# Can you touch your toes?



## BigAndyJ

*Can you touch your toes?*​
Yes 19168.46%No8831.54%


----------



## BigAndyJ

Should I worry that I can't?


----------



## Lois_Lane

Going to try now...

Yes i can.


----------



## NickR24

im boxing training for a fight in 2 months. if i couldnt touch them, id be worried about my jaw!:laugh:


----------



## ian36uk

i can stand on a 3"step and reach the floor


----------



## stl

Yep - but if i was in prison definately No!


----------



## bigbear21

yep can put my hands flat on the floor not bad for a flat bloke


----------



## arnienoonoo

yes :innocent:


----------



## invisiblekid

ian36uk said:


> i can stand on a 3"step and reach the floor


Are you an orangutan?

I can touch my toes btw.


----------



## WillOdling

yes i can


----------



## phys sam

if i bend my knees :whistling:


----------



## chrisj22

Yep


----------



## egyption t

i can,....work on ur hams flexability


----------



## BigAndyJ

phys sam said:


> if i bend my knees :whistling:


No knee bending!


----------



## MillionG

Yes.

Anyone can with a little stretching over a couple of weeks.


----------



## kawikid

Yes. And put palms flat on floor with legs locked out


----------



## kingliam84

nevver been able to lol !!


----------



## deeppurple

what a fascinating thread!

what next?

'how many shoelaces do you own'?

'why are jews jewish'?


----------



## English_Muscle

deeppurple said:


> what a fascinating thread!
> 
> what next?
> 
> 'how many shoelaces do you own'?
> 
> 'why are jews jewish'?


Do you know the answer to either question?

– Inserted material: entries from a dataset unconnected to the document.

(* ===== verification/Memory.v ===== *)
(** * The kernel's frame allocator ([kernel/src/memory.rs])

    [FrameAllocator] keeps the free frames as a table of at most 64 ranges.
    [alloc], [free], [coalesce], [add_region] and [free_count] are the methods of the
    source, [init] the construction from the boot loader's memory map. They
    refine the same lowest-first specification as the bitmap of [FrameAlloc]. *)

From stdpp Require Import sorting.
From S2P Require Import Prelude FrameSpec.

(** ** Data *)

Definition MAX_REGIONS : Z := 64.

Record FreeRegion := mkRegion { r_start : Z; r_end : Z }.
#[global] Instance FreeRegion_eq_dec : EqDecision FreeRegion.
Proof. solve_decision. Defined.
#[global] Instance FreeRegion_inhabited : Inhabited FreeRegion := populate (mkRegion 0 0).

Definition region_len (r : FreeRegion) : Z := sat_sub64 (r_end r) (r_start r).

Record FrameAllocator := mkFA { regions : list (option FreeRegion) }.

(** ** Operations *)

(** [FrameAllocator::empty] and [clear]. *)
Definition fa_empty : FrameAllocator := mkFA (replicate (Z.to_nat MAX_REGIONS) None).
Definition clear (fa : FrameAllocator) : FrameAllocator :=
  mkFA (replicate (length (regions fa)) None).

(** The loops [for slot in &mut self.regions { if slot.is_none() { *slot = ..; break } }]. *)
Definition insert_region (fa : FrameAllocator) (r : FreeRegion) : FrameAllocator :=
  match position is_none (regions fa) with
  | Some i => mkFA (regions fa).[i := Some r]
  | None => fa
  end.

Definition add_region (fa : FrameAllocator) (start end_ : Z) : FrameAllocator :=
  if end_ <=? start then fa else insert_region fa (mkRegion start end_).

Surely great topics of debate then :thumb:


----------



## deeppurple

English_Muscle said:


> Do you know the answer to either question?
> 
> Surely great topics of debate then :thumb:


''how many fish does it take to change the lightbulb?''

''if a ham is piece of salad, what is a circumcised evil hindu goat?''


----------



## bizzlewood

Yes but it hurts


----------



## Ironclad

I can. I used to be able to hold my leg above my head.


----------



## engllishboy

Witch-King said:


> I can. I used to be able to hold my leg above my head.


I still can. I do have to be lying down at the time though. :whistling:


----------



## Brawn

I can but it hurts like hell I think my legs are to long.


----------



## phys sam

MillionG said:


> Yes.
> 
> Anyone can with a little stretching over a couple of weeks.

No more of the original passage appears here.